It is difficult to pick up a newspaper without reading about the BRICS countries, their importance to the global economic recovery or the impact on the rest of the world.
The increasing influence of Brazil, Russia, India, China and South Africa is a hot topic. Sometimes the discussion focuses on their economic growth that far outpaces U.S. growth. Sometimes the focus is on the contrary: what might happen to the global economy if they, too, get caught up in the slowdown.
But does unqualified inclusion in the BRICS club automatically help Russia, or is BRICS status actually a double-edged sword?
When Goldman Sachs economist Jim O'Neill popularized the BRIC group in 2001, the selection criteria appeared to be their fast-growing economies, social development, education and consumption. At the time, it was a real feather in their caps to be singled out as a member of this super-club of emerging 21st-century powers.
But after working in Russia for several years I find myself wondering whether this description and criteria really is accurate for Russia.
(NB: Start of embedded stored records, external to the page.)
Definition journal_last_of (n : Z) : netio (option (vector positive * record_heap)) := fun s =>
  match ipfs_journal_get_last (w_ds (ns_world s)) n with
  | Ok (r, e) => (Ok r, set_world (MkWorld (w_fs (ns_world s)) e) s)
  | Err x => (Err x, s)
  | Undef => (Undef, s)
  | NoFuel => (NoFuel, s)
  end.
(** The verdict and the partner, whose times change. *)
Definition ipfs_journal_sync (replication_peer : ReplicationPeer) : netio (bool * ReplicationPeer) :=
  id ← deref (rp_peer replication_peer);
  found ← peerstore_get_peer id;
  match found with
  | None => mret (false, replication_peer)
  | Some peer =>
      p ← peer_at peer;
      if is_local p then mret (false, replication_peer)
      else if negb (match sessionContext p with Some ses => secure_stream ses | None => false end) then
        mret (false, replication_peer)
      else
        journal_records ← journal_last_of 10;
        let nothing := mret (true, MkReplicationPeer (rp_peer replication_peer) now
                                     (rp_lastJournalTime replication_peer)) in
        match journal_records with
        | None => nothing
        | Some (records, h) =>
            if vector_total records =? 0 then nothing
            else
              recs ← net_lift (records_at records h);
              message ← net_lift (journal_sync_message recs now);
              retVal ← ipfs_journal_send_message peer message;
              net_lift (ipfs_journal_free_records records h) ≫= fun _ =>
              mret (retVal,
                    if (retVal : bool)
                    then MkReplicationPeer (rp_peer replication_peer) (jm_current_epoch message)
                           (jm_end_epoch message)
                    else replication_peer)
        end
  end.
(** C36: from the head of the list, as many rounds of the engine's thread as there are peers look after each
    peer once, in order, and end at the head, with one pause behind the last when nothing was done for any of
    them and with none otherwise: the rounds are the pass over the list, failures included. This assumes that
    the list and the flag stay as they are meanwhile: no connecting, no connection error and no handler of a
    message changes either, and no other thread does. A thread that found the list empty when it started only pauses, whatever peers
    the node gets to know; and any thread leaves in the round in which it finds the engine shutting down. *)
Theorem peer_thread_passes path marshal c :
  bc_shutting_down c = false ->
  (calls_keep marshal -> ps_entries (ns_store (bc_ipfsNode c)) <> [] ->
   ipfs_bitswap_engine_peer_request_processor_start path marshal (length (ps_entries (ns_store (bc_ipfsNode c)))) c =
     (d ← visit_all path marshal (ps_entries (ns_store (bc_ipfsNode c))) false;
      mret (Some (MkPeerThread (Some 0%nat) false), if (d : bool) then 0%nat else 1%nat)) c) /\
  (ps_entries (ns_store (bc_ipfsNode c)) = [] -> forall n c', bc_shutting_down c' = false ->
   let t := MkPeerThread (head_entry (ps_entries (ns_store (bc_ipfsNode c)))) false in
   peer_request_rounds path marshal n t c' = (Ok (Some t, n), c')) /\
  (forall s q w t, let c' := MkBitswapContext s q w true in peer_request_round path marshal t c' = (Ok Leaves, c')).
Proof.
  intros Hsd. split_and!.
  - intros Hk Hne. unfold ipfs_bitswap_engine_peer_request_processor_start.
    rewrite (eng_bind_ok peer_list _ c _ c eq_refl).
    replace (head_entry (ps_entries (ns_store (bc_ipfsNode c)))) with (Some (length (@nil positive)))
      by (destruct (ps_entries _); [contradiction | reflexivity]).
    apply (rounds_pass path marshal _ [] false c (calls_visits path marshal Hk) Hsd eq_refl Hne).
  - intros -> n c' Hsd'. cbn zeta. induction n as [| n IH]; [reflexivity |]. cbn [peer_request_rounds].
    rewrite (eng_bind_ok _ _ c' (Goes (MkPeerThread (head_entry []) false) true) c').
    + rewrite (eng_bind_ok _ _ c' _ c' IH). reflexivity.
    + unfold peer_request_round. rewrite (eng_bind_ok (eng_look _) _ c' false c') by (unfold eng_look; rewrite Hsd'; reflexivity).
      reflexivity.
  - reflexivity.
Qed.
End Properties.

(** C6: with both threads created, nothing that is freed is touched, however the steps of the engine's threads
    and of starting and closing interleave; closing ends with both threads gone and everything freed, and
    while it has not ended some step can be made. Whatever is undefined comes of a thread that could not be
    created, and then closing never ends: the failure is not looked at, and a thread that is not there is
    waited for. *)
Theorem engine_threads_safe s :
  threads_reach s ->
  (threads_step s None ->
     wantlist_processor_thread s = NotStarted \/ peer_request_processor_thread s = NotStarted) /\
  (ts_main s = Closed ->
     wantlist_processor_thread s = Left /\ peer_request_processor_thread s = Left /\
     engine_live s = false /\ wantlist_live s = false /\ queue_live s = false /\ context_live s = false) /\
  (ts_main s <> Closed -> exists o, threads_step s o).
Proof.
  intros Hs. apply threads_reach_ok in Hs. split_and!.
  - intros Hu. apply (threads_step_ok s None Hs), orb_true_iff in Hu as [H | H]; [left | right];
      destruct s as [m [] [] f e wl q c]; cbn in *; congruence.
  - destruct Hs as [m w p f Hr]. cbn. intros ->. destruct w, p; try discriminate Hr. auto 10.
  - destruct Hs as [m w p f Hr]. cbn. intros Hm.
    destruct m as [| | | b | b | b | b | | | |]; try (eexists; apply (step_main _ true); reflexivity); [| | contradiction].
    + destruct w; [| eexists; apply step_wantlist; reflexivity .. |]; eexists; apply (step_main _ true); reflexivity.
    + destruct p; [| eexists; apply step_peers; reflexivity .. |]; eexists; apply (step_main _ true); reflexivity.
Qed.

(** * Concrete runs *)

#[local] Existing Instance ref_net_addrs.
#[local] Existing Instance ref_sessions.
#[local] Existing Instance sample_libp2p.
#[local] Existing Instance sample_streams.

(** QmA, at the second place, has sent a question. *)
Definition sample_question : BitswapMessage :=
  MkBitswapMessage (Some (MkBitswapWantlist (Some ([Some sample_want] : @vector list_vector _)) 1)) None None.
Lemma sample_question_wf : message_wf sample_question.
Proof.
  constructor; [constructor | constructor | | vm_compute; reflexivity].
  constructor; [discriminate | | split; [discriminate | reflexivity] | vm_compute; reflexivity].
  repeat constructor; vm_compute; discriminate.
Qed.
Definition asked : bytes := bitswap_header ++ message_wire sample_question.
#[local] Instance sample_peer_streams : PeerStreams sample_libp2p := {|
  default_stream := fun _ => true;
  stream_try_lock := fun _ n => (true, n);
  stream_unlock := fun _ n => n;
  stream_peek := fun ses n => (if (ses : Z) =? 1 then len asked else 0, n);
  stream_read := fun ses _ n => ((ses : Z) =? 1, Some asked, n);
  libp2p_peer_compare := fun a b => if bool_decide (lp_id <$> a = lp_id <$> b) then 0 else 1;
  libp2p_peer_handle_connection_error := fun _ ps n => (ps, n)
|}.
Definition asker_queue : PeerRequestQueue (VE := list_vector) (Peer := positive) :=
  MkPeerRequestQueue {[ 1%positive := MkPeerRequestEntry None (Some 1%positive) None ]}
    {[ 1%positive := MkPeerRequest (VE := list_vector) (Some 2%positive) ([] : list positive) ([] : list positive) ([] : list Block) ]}
    ∅ (Some 1%positive) (Some 1%positive).
Definition asked_context : BitswapContext (VE := list_vector) :=
  MkBitswapContext (MkNetState giving_world sample_store ∅ None MODE_ONLINE []) asker_queue
    ipfs_bitswap_wantlist_queue_new false.
Definition to_bitswap (data : bytes) (ses : Session) : eng Z := bitswap_handler (str "/store") sample_entry 2%positive data.

Lemma waiting_question_answered_witness :
  exists answer c',
    peer_request_round (str "/store") to_bitswap (MkPeerThread (Some 1%nat) false) asked_context =
      (Ok (Goes (MkPeerThread (Some 2%nat) true) false), c') /\
    map block_value (message_payload answer) = [block_value sample_block].
Proof.
  destruct (waiting_question_answered (str "/store") to_bitswap sample_entry (MkPeerThread (Some 1%nat) false) 1%nat 2%positive
    (sample_peer (str "QmA") CONNECTION_TYPE_CONNECTED false (Some 1)) 1 asked_context None sample_question sample_cid
    sample_block sample_digest 1%positive
    (MkPeerRequest (VE := list_vector) (Some 2%positive) ([] : list positive) ([] : list positive) ([] : list Block)))
    as (answer & k & n' & c' & Hround & _ & _ & Hval & _).
  - exact sample_cid_small.
  - split; vm_compute; congruence.
  - reflexivity.
  - discriminate.
  - exact sample_block_wf.
  - reflexivity.
  - reflexivity.
  - unfold giving_world. cbn [asked_context bc_ipfsNode ns_world w_fs fs_with fs_files giving_world]. apply lookup_insert_eq.
  - reflexivity.
  - reflexivity.
  - reflexivity.
  - split; reflexivity.
  - split; [exact sample_question_wf | reflexivity | eexists; split_and!; reflexivity].
  - exists None, (len asked), None. split_and!; reflexivity.
  - intros data c _. reflexivity.
  - split; [| reflexivity]. exists [1%positive], 1%positive, (MkPeerRequestEntry None (Some 1%positive) None).
    split; [eapply queue_list_one; reflexivity | split; reflexivity].
  - split; reflexivity.
  - intros data. exists 1, None. split; reflexivity.
  - exists answer, c'. split; [exact Hround | exact Hval].
Defined.
Lemma to_bitswap_keeps data ses : eng_keeps (to_bitswap data ses).
Proof.
  intros c v c' H. unfold to_bitswap, bitswap_handler in H.
  destruct (ipfs_bitswap_handle_message _ _ _ _ _ _ _ _ _ _ _) as [[[[r q] w] | | |] W]; try discriminate.
  injection H as _ <-. split; [| reflexivity]. by destruct c as [[] ? ? ?].
Qed.
(** Four peers, the second of which has sent a question; and a thread that began on an empty list. *)
Lemma peer_thread_passes_witness :
  let l := ps_entries (ns_store (bc_ipfsNode asked_context)) in
  l = [1; 2; 3; 4]%positive /\
  ipfs_bitswap_engine_peer_request_processor_start (str "/store") to_bitswap (length l) asked_context =
    (d ← visit_all (str "/store") to_bitswap l false;
     mret (Some (MkPeerThread (Some 0%nat) false), if (d : bool) then 0%nat else 1%nat)) asked_context /\
  forall n, peer_request_rounds (str "/store") to_bitswap n (MkPeerThread None false)
    asked_context = (Ok (Some (MkPeerThread None false), n), asked_context).
Proof.
  intros l. split; [reflexivity |]. split.
  - destruct (peer_thread_passes (str "/store") to_bitswap asked_context eq_refl) as (Hpass & _).
    apply Hpass; [| discriminate]. constructor; [| reflexivity | exact to_bitswap_keeps]. intros a t ps n. cbn. unfold ref_connect. by repeat case_match.
  - intros n.
    assert (Hempty : bc_shutting_down (MkBitswapContext (MkNetState giving_world (MkPeerstore ∅ []) ∅ None MODE_ONLINE []) asker_queue
      (ipfs_bitswap_wantlist_queue_new (VE := list_vector) (Peer := positive)) false) = false) by reflexivity.
    destruct (peer_thread_passes (str "/store") to_bitswap _ Hempty) as (_ & Hnone & _).
    exact (Hnone eq_refl n asked_context eq_refl).
Defined.
Lemma engine_threads_safe_witness :
  let s := MkThreads Serving AtFlag AtFlag false true true true true in
  threads_reach s /\ exists o, threads_step s o.
Proof.
  assert (Hs : threads_reach (MkThreads Serving AtFlag AtFlag false true true true true)).
  { apply (reach_step (MkThreads CreatePeers AtFlag NotStarted false true true true true)); [| apply (step_main _ true); reflexivity].
    apply (reach_step ipfs_bitswap_new); [apply reach_new | apply (step_main _ true); reflexivity]. }
  split; [exact Hs |]. apply (engine_threads_safe _ Hs). discriminate.
Defined.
Certainly, there is a well-established middle class with above-average incomes in Moscow, St. Petersburg and the 10 other cities with populations larger than 1 million. For this reason, World Bank places Russia in the "Upper Middle" income bracket.
There is also a high quality of education and powerful aspirations for the future. But these are not really new phenomena in Russia. The country has a long and proud history of social development and education going back to the 19th century. It is not a recent development, as is the majority case in the other members of the BRICS club.
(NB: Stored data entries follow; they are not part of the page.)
(** A stop that comes before: the listener listens with the flag down, for ever. *)
Lemma listens_for_ever k d d' :
  dm_main d = Joining -> dm_listener d = Listening -> null_shutting_down d = false -> quiet_run k d d' ->
  dm_main d' = Joining /\ dm_listener d' = Listening.
Proof.
  intros Hm Hl Hf Hr. revert Hm Hl Hf. induction Hr as [d | k d1 d2 d3 H12 _ IH]; [by split |].
  intros Hm Hl Hf. destruct d1 as [m l flag node count swarm refused r]. cbn in Hm, Hl, Hf. subst m l flag.
  inversion H12 as [ok o' E | ok s o' E]; subst; cbn in E; [discriminate |].
  destruct node, s; cbn in E; try case_match; simplify_eq; by apply IH.
Qed.
Definition deaf : Daemon := MkDaemon Joining Listening false true 0 [] [] 0.
Lemma joining_reach : daemon_reach 0 (MkDaemon Joining ResetFlag false true 0 [] [] 0).
Proof.
  apply (reach_quiet 0 (MkDaemon Bootstrapping ResetFlag false true 0 [] [] 0));
    [| by apply (step_daemon _ true)].
  apply (reach_quiet 0 (MkDaemon MakeListener NotMade false true 0 [] [] 0)); [| by apply (step_daemon _ true)].
  apply (reach_quiet 0 ipfs_daemon_start); [apply reach_start | by apply (step_daemon _ true)].
Qed.
Lemma listening_reach n flag :
  daemon_reach n (MkDaemon Joining ResetFlag flag true 0 [] [] 0) -> daemon_reach n deaf.
Proof.
  intros H. apply (reach_quiet n (MkDaemon Joining OpenSocket false true 0 [] [] 0));
    [| by apply (step_listener _ true None)].
  by apply (reach_quiet n _ _ H), (step_listener _ true None).
Qed.
Lemma stop_lost : daemon_reach 1 deaf.
Proof. exact (listening_reach _ _ (reach_stop _ _ joining_reach)). Qed.

(** C8: In every interleaving of the daemon's two threads with requests to stop, the node is used only while
    it exists, no connection is ever counted or refused (the limit of 50 is never reached), and when the
    daemon has ended the node is freed and the listening thread, if it was made, is gone, the result being 1
    exactly then. A stop that is requested once the listening thread has reset the flag ends the daemon:
    every run from there has at most five more steps and ends only when the daemon has. A stop requested
    before that is lost: the daemon can be reached listening for ever. *)
Theorem daemon_stops n d :
  daemon_reach n d ->
  ~ quiet_step d None /\
  (dm_count d = 0 /\ dm_refused d = []) /\
  (dm_main d = Ended ->
     dm_node d = false /\ (dm_listener d = NotMade /\ dm_retVal d = 0 \/ dm_listener d = Gone /\ dm_retVal d = 1)) /\
  (stop_heard d ->
     forall k d', quiet_run k d d' ->
       (k <= 5)%nat /\ (dm_main d' = Ended \/ exists d'', quiet_step d' (Some d''))) /\
  exists lost, daemon_reach 1 lost /\
     forall k d', quiet_run k lost d' -> dm_main d' = Joining /\ dm_listener d' = Listening.
Proof.
  intros Hr. pose proof (daemon_reach_ok _ _ Hr) as Hok. split_and!.
  - intros Hs. destruct (quiet_step_ok _ _ Hok Hs) as (? & ? & _). discriminate.
  - by destruct Hok.
  - by destruct Hok as (_ & Hc & _).
  - intros He. destruct Hok as (_ & _ & H). rewrite He in H. destruct (dm_listener d); try contradiction; tauto.
  - intros Hh k d' Hrun. destruct (stop_heard_run _ _ _ Hok Hh Hrun) as [Hok' Hk]. split.
    + destruct Hh as [_ Hl], Hok as (_ & _ & H). unfold steps_left in Hk at 2.
      destruct (dm_main d), (dm_listener d); try contradiction; lia.
    + destruct (steps_ended _ Hok') as [| [o Ho]]; [by left | right].
      destruct (quiet_step_ok _ _ Hok' Ho) as (d'' & -> & _). by exists d''.
  - exists deaf. split; [exact stop_lost |]. intros k d'. by apply listens_for_ever.
Qed.
Lemma daemon_stops_witness :
  daemon_reach 1 (ipfs_daemon_stop deaf) /\ stop_heard (ipfs_daemon_stop deaf) /\
  ~ quiet_step (ipfs_daemon_stop deaf) None.
Proof.
  assert (H : daemon_reach 1 (ipfs_daemon_stop deaf))
    by (apply (reach_stop 0); exact (listening_reach _ _ joining_reach)).
  split; [exact H |]. split; [by split |]. apply (daemon_stops 1 _ H).
Defined.
(* ===== verification/Api.v ===== *)
(** The API server: what a connection's thread does with a request (src/core/api.c). *)

From S2P Require Import Prelude Libc Vector Protobuf ProtobufRef Libs LibsRef Storage.
From S2P Require Import Blockstore Merkledag Routing Exporter Namesys Http ApiChunks.

Definition API_V0_START : bytes := str "/api/v0/".
Definition WEBUI_ADDR : bytes := str "/ipfs/QmPhnvn747LqwPYMJmQVorMaGbMSgA7mRRoyyZYz3DoZRQ/".
Definition head_lines (status : bytes) (text : bytes) : bytes :=
  str "HTTP/1.1 " ++ status ++ CRLF ++ str "Content-Type: text/plain" ++ CRLF
  ++ str "Connection: close" ++ CRLF ++ CRLF ++ text.
Definition HTTP_400 : bytes := head_lines (str "400 Bad Request") (str "400 Bad Request").
Definition HTTP_404 : bytes := head_lines (str "404 Not Found") (str "404 page not found").
Definition HTTP_500 : bytes :=
  head_lines (str "500 Internal server error") (str "500 Internal server error").
(** [HTTP_301] with its two arguments. *)
Definition HTTP_301 (location href : bytes) : bytes :=
  str "HTTP/1.1 301 Moved Permanently" ++ CRLF ++ str "Location: " ++ location ++ CRLF
  ++ str "Content-Type: text/html" ++ CRLF ++ CRLF
  ++ str "<a href=" ++ quoted href ++ str ">Moved Permanently</a>." ++ CRLF ++ CRLF.

Definition c_space : byte := byte_of 32.
Definition c_query : byte := byte_of 63.
Definition c_cr : byte := byte_of 13.
Definition c_amp : byte := byte_of 38.
Definition c_eq : byte := byte_of 61.
Definition c_quote : byte := byte_of 34.

(** The request's strings, which lie in one block, and the block with the body. *)
Record s_request := MkRequest {
  req_method : bytes;
  req_path : bytes;
  req_query : option bytes;
  req_http_ver : bytes;
  req_header : bytes;
  req_block : request_body
}.

(** ** The head of a request *)

(** The text in front of a character, and what is behind it. *)
Definition split_at (c : byte) (s : bytes) : option (bytes * bytes) :=
  i ← strchr s c; Some (take i s, drop (S i) s).

Fixpoint skip_crlf (s : bytes) : bytes :=
  match s with
  | c :: rest => if decide (c = c_cr \/ c = byte_of 10) then skip_crlf rest else s
  | [] => []
  end.

(** The lines up to the empty one. A question mark is looked for in all of them. [Err]: the
    answer is 400. *)
Definition parse_head (head : bytes) : cres unit s_request :=
  match split_at c_space head with
  | None => Err ()
  | Some (method, p) =>
      let '(path, p, has_query) :=
        match split_at c_query p with
        | Some (path, p) => (path, p, true)
        | None => ([], p, false)
        end in
      match split_at c_space p with
      | None => Err ()
      | Some (before, p) =>
          match split_at c_cr p with
          | None => Err ()
          | Some (http_ver, p) =>
              Ok (MkRequest method
                    (if (has_query : bool) then path else before)
                    (if has_query then Some before else None)
                    http_ver (skip_crlf p)
                    (MkRequestBody (len head + 1) (len head + 1) []))
          end
      end
  end.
In terms of its industrial base, Russia does not fit the BRICS mold. It enjoyed its vast industrialization alongside other "first-wave" economies such as the United States, Britain and Germany in the late 19th and 20th century. Colleagues in the BRICS club are very much in the throes of rapid industrial and technological development now, some 150 years later.
In turn, this has led to a higher standard of living than other world super powers that experienced this later on. For example, Chinese per capita gross domestic product is only $4,428, compared to $10,440 in Russia.
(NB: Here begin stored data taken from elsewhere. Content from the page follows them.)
(** A metadata response for the video of the scenario whose privacy
    status is the empty string, and the map it leaves. *)
Definition blank_privacy_payload : value :=
  VObj [("items",
         VArr [VObj [("id", VStr "abc123");
                     ("status", VObj [("privacyStatus", VStr "")])]])].

Definition blank_privacy_map : gmap string VideoMetadata :=
  {["abc123" := {| title := VNull; description := VNull; tags := VArr [];
                   publishedAt := VNull; privacyStatus := VStr "" |}]}.

(** The metadata endpoint answers every chunk successfully, with a body
    whose items, if any, are an array. *)
Definition metadata_endpoint_ok `{NumberOps} (w : world) (accessToken : value)
  : Prop :=
  ∃ authorization,
    bearer accessToken = Normal authorization
    ∧ ∀ chunk, ∃ resp payload,
        fetch w (MetadataRequest authorization chunk) = Normal resp
        ∧ ok resp = true ∧ json resp = Normal payload
        ∧ ∀ result, ∃ result', add_items result payload = Normal result'.

(** A hundred and twenty distinct ids. *)
Definition many_ids : list string := pretty <$> seq 0 120.

(** Three transformed rows (the scenario, a private video, a video without
    metadata) and a metadata map that knows the private one. *)
Definition private_row : MetricsRow :=
  {| videoId := "prv"; metrics := metrics default_row |}.

Definition unknown_row : MetricsRow :=
  {| videoId := "gone"; metrics := metrics default_row |}.

Definition private_metadata : VideoMetadata :=
  {| title := VNull; description := VNull; tags := VArr [];
     publishedAt := VNull; privacyStatus := VStr "private" |}.

Definition privacy_rows : list MetricsRow :=
  [scenario_record; private_row; unknown_row].

Definition privacy_map : gmap string VideoMetadata :=
  {["prv" := private_metadata]}.

(** ** Further notions used by the statements *)

(** A header object whose name is the string [key]. *)
Definition header_named (key : string) (h : value) : Prop :=
  get_prop_opt h "name" = VStr key.

(** The stages a run goes through, as facts about the world. *)

Definition env_complete (w : world) : Prop :=
  ∀ key, key ∈ REQUIRED_ENV → env_missing w key = false.

(** The environment is complete and the output directory could be
    created. *)
Definition started (w : world) : Prop :=
  env_complete w ∧ ensureFsDir w "data/analytics" = Normal ().

(** The token endpoint answered successfully with the truthy access token
    [tok]. *)
Definition token_ok (w : world) (tok : value) : Prop :=
  ∃ resp props,
    fetch w (token_request w) = Normal resp ∧ ok resp = true
    ∧ json resp = Normal (VObj props)
    ∧ own_property "access_token" props = Some tok
    ∧ truthy tok = true.

(** The analytics request of a run that holds the token [tok]. *)
Definition analytics_request (w : world) (authorization : string) : request :=
  AnalyticsRequest authorization
    (format_yyyy_MM_dd (today_at_fetch w - 28))
    (format_yyyy_MM_dd (today_at_fetch w)).


(** The analytics endpoint answered successfully with the JSON body
    [payload], from which the rows [raw] were transformed. *)
Definition transformed `{NumberOps} (w : world) (authorization : string)
  (raw : list MetricsRow) : Prop :=
  ∃ resp payload columnHeaders rows,
    fetch w (analytics_request w authorization) = Normal resp
    ∧ ok resp = true ∧ json resp = Normal payload
    ∧ get_prop payload "columnHeaders" = Normal columnHeaders
    ∧ get_prop payload "rows" = Normal rows
    ∧ transformRows columnHeaders rows = Normal raw.

(** The events of a run up to the analytics request. *)
Definition run_head (w : world) (authorization : string) : list event :=
  [EEnsureDir "data/analytics"; EFetch (token_request w);
   EFetch (analytics_request w authorization)].

Definition analyticsDir (w : world) : string :=
  path_join [cwd w; "data"; "analytics"].

(** How far a run got, with its trace and its exit code: the five ways it
    stops before the metadata step, in the metadata step, at the creation
    of the output directory, and at the write. *)
Inductive run_stage `{NumberOps} (w : world) : list event → Z → Prop :=
| StageEnv :
    ¬ env_complete w →
    run_stage w [] 1
| StageMkdir e :
    env_complete w → ensureFsDir w "data/analytics" = Thrown e →
    run_stage w [EEnsureDir "data/analytics"] 1
| StageToken :
    started w → (∀ tok, ¬ token_ok w tok) →
    run_stage w [EEnsureDir "data/analytics"; EFetch (token_request w)] 1
| StageBearer tok e :
    started w → token_ok w tok → bearer tok = Thrown e →
    run_stage w [EEnsureDir "data/analytics"; EFetch (token_request w)] 1
| StageAnalytics tok authorization :
    started w → token_ok w tok → bearer tok = Normal authorization →
    (∀ raw, ¬ transformed w authorization raw) →
    run_stage w (run_head w authorization) 1
| StageMetadata tok authorization raw calls o :
    started w → token_ok w tok → bearer tok = Normal authorization →
    transformed w authorization raw →
    fetchVideoMetadata w tok (collect_videoIds raw) (run_head w authorization)
    = (run_head w authorization ++ calls, o) →
    (∀ m, o ≠ Ret m) →
    run_stage w (run_head w authorization ++ calls) 1
| StageSaveDir tok authorization raw calls m e :
    started w → token_ok w tok → bearer tok = Normal authorization →
    transformed w authorization raw →
    fetchVideoMetadata w tok (collect_videoIds raw) (run_head w authorization)
    = (run_head w authorization ++ calls, Ret m) →
    ensureFsDir w (analyticsDir w) = Thrown e →
    run_stage w (run_head w authorization ++ calls ++ [EEnsureDir (analyticsDir w)]) 1
| StageWrite tok authorization raw calls m records filePath :
    started w → token_ok w tok → bearer tok = Normal authorization →
    transformed w authorization raw →
    fetchVideoMetadata w tok (collect_videoIds raw) (run_head w authorization)
    = (run_head w authorization ++ calls, Ret m) →
    ensureFsDir w (analyticsDir w) = Normal () →
    normalize raw m = Normal records →
    filePath
    = path_join [analyticsDir w;
                 format_yyyy_MM_dd (today_at_save w) +:+ "-youtube-analytics.json"] →
    run_stage w
      (run_head w authorization ++ calls
         ++ [EEnsureDir (analyticsDir w); EWriteJson filePath records])
      (match writeJson w filePath records with
       | Normal _ => 0
       | Thrown _ => 1
       end).


(** The example world without its refresh token. *)
Definition envless_world : world :=
  {| env := list_to_map [("YT_CLIENT_ID", "id"); ("YT_CLIENT_SECRET", "secret");
                         ("YT_REFRESH_TOKEN", "")];
     cwd := cwd example_world;
     today_at_fetch := today_at_fetch example_world;
     today_at_save := today_at_save example_world;
     fetch := example_fetch;
     ensureFsDir := ensureFsDir example_world;
     writeJson := writeJson example_world |}.

(** The metadata of a video as [fetchVideoMetadata] stores it: the tags
    are an array and no field is [undefined]. *)
Definition metadata_wf (meta : VideoMetadata) : Prop :=
  is_array (tags meta) = true
  ∧ title meta ≠ VUndefined ∧ description meta ≠ VUndefined
  ∧ publishedAt meta ≠ VUndefined ∧ privacyStatus meta ≠ VUndefined.

(** The test of [main] that filters a row out. *)
Definition dropped (metadataMap : gmap string VideoMetadata)
  (entry : MetricsRow) : bool :=
  truthy (meta_field (metadataMap !! videoId entry) privacyStatus)
  && negb (is_public (meta_field (metadataMap !! videoId entry) privacyStatus)).

(** ** The authorization helper script

    The second script of the repository obtains the refresh token: either
    from a code given on the command line, or from the redirect of the
    browser to a local server. Its console output is part of its trace,
    since the refresh token is delivered there. *)

Module Helper.

(** The value of a command-line option: the text given for it, or [true]
    for an option that ends the command line without a value. *)
Inductive argval : Type :=
| ArgStr (s : string)
| ArgTrue.

Definition char_of (s : string) : Ascii.ascii :=
  match s with
  | String c _ => c
  | EmptyString => Ascii.zero
  end.

Definition dash : Ascii.ascii := char_of "-".
Definition equals_sign : Ascii.ascii := char_of "=".

(** [arg.split('=')] *)
Fixpoint split_on (sep : Ascii.ascii) (s : string) : list string :=
  match s with
  | EmptyString => [EmptyString]
  | String c rest =>
      if decide (c = sep) then EmptyString :: split_on sep rest
      else match split_on sep rest with
           | piece :: pieces => String c piece :: pieces
           | [] => [String c EmptyString]
           end
  end.

(** A text without the character [=]. *)
Fixpoint no_equals (s : string) : bool :=
  match s with
  | EmptyString => true
  | String c rest => negb (bool_decide (c = equals_sign)) && no_equals rest
  end.

(** [key.replace(/^--/, '')] *)
Definition strip_dashes (key : string) : string :=
  match key with
  | String c1 (String c2 rest) =>
      if decide (c1 = dash ∧ c2 = dash) then rest else key
  | _ => key
  end.

(** [result[name] = v] on the plain object [result]: the name __proto__
    reaches the setter of [Object.prototype], which ignores a string or a
    boolean, so no property is stored under it. *)
Definition assign (name : string) (v : argval) (result : gmap string argval)
  : gmap string argval :=
  if decide (name = "__proto__") then result else <[name := v]> result.

(** The loop of [parseArgs] over the arguments that are left. An option
    without [=] takes the next argument as its value and skips it. *)
Fixpoint parse_from (args : list string) (result : gmap string argval)
  : gmap string argval :=
  match args with
  | [] => result
  | arg :: rest =>
      if String.prefix "--" arg then
        let parts := split_on equals_sign arg in
        let name := strip_dashes (default "" (parts !! 0)) in
        match parts !! 1 with
        | Some value => parse_from rest (assign name (ArgStr value) result)
        | None =>
            match rest with
            | next :: rest' => parse_from rest' (assign name (ArgStr next) result)
            | [] => assign name ArgTrue result
            end
        end
      else parse_from rest result
  end.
In 2005, four years after the BRICS emergence, Mexico and South Korea were deemed too well-developed to be invited into the BRICS organization. Meanwhile, statistics from the World Bank show that Russia is not only economically out-competing South Africa, a fellow member of BRICS, but also Mexico and South Korea by about $500 billion in GDP. In 2010, Russia saw foreign direct investment of $43 billion. This is far higher than that of India ($24 billion), Mexico ($19 billion) and South Africa ($1 billion).
Russia is a key member of BRICS but should not be regarded solely through this lens. We should not forget that Russia has its own unique history of development. Since Russia had its own industrial revolutions in the late 19th century, albeit smaller than in the West, and throughout most of the 20th century, this put the country one step ahead of other BRICS in terms of industrial development.
Is it time for the global economic powerhouse of Russia to be freed of the development cloud overshadowing it? Eleven years after Jim O'Neill famously coined the BRIC acronym, I would argue that the time has come to see Russia in a new light.
Ian Ivory is a partner at Goltsblat BLP, the Russian practice of Berwin Leighton Paisner LLP.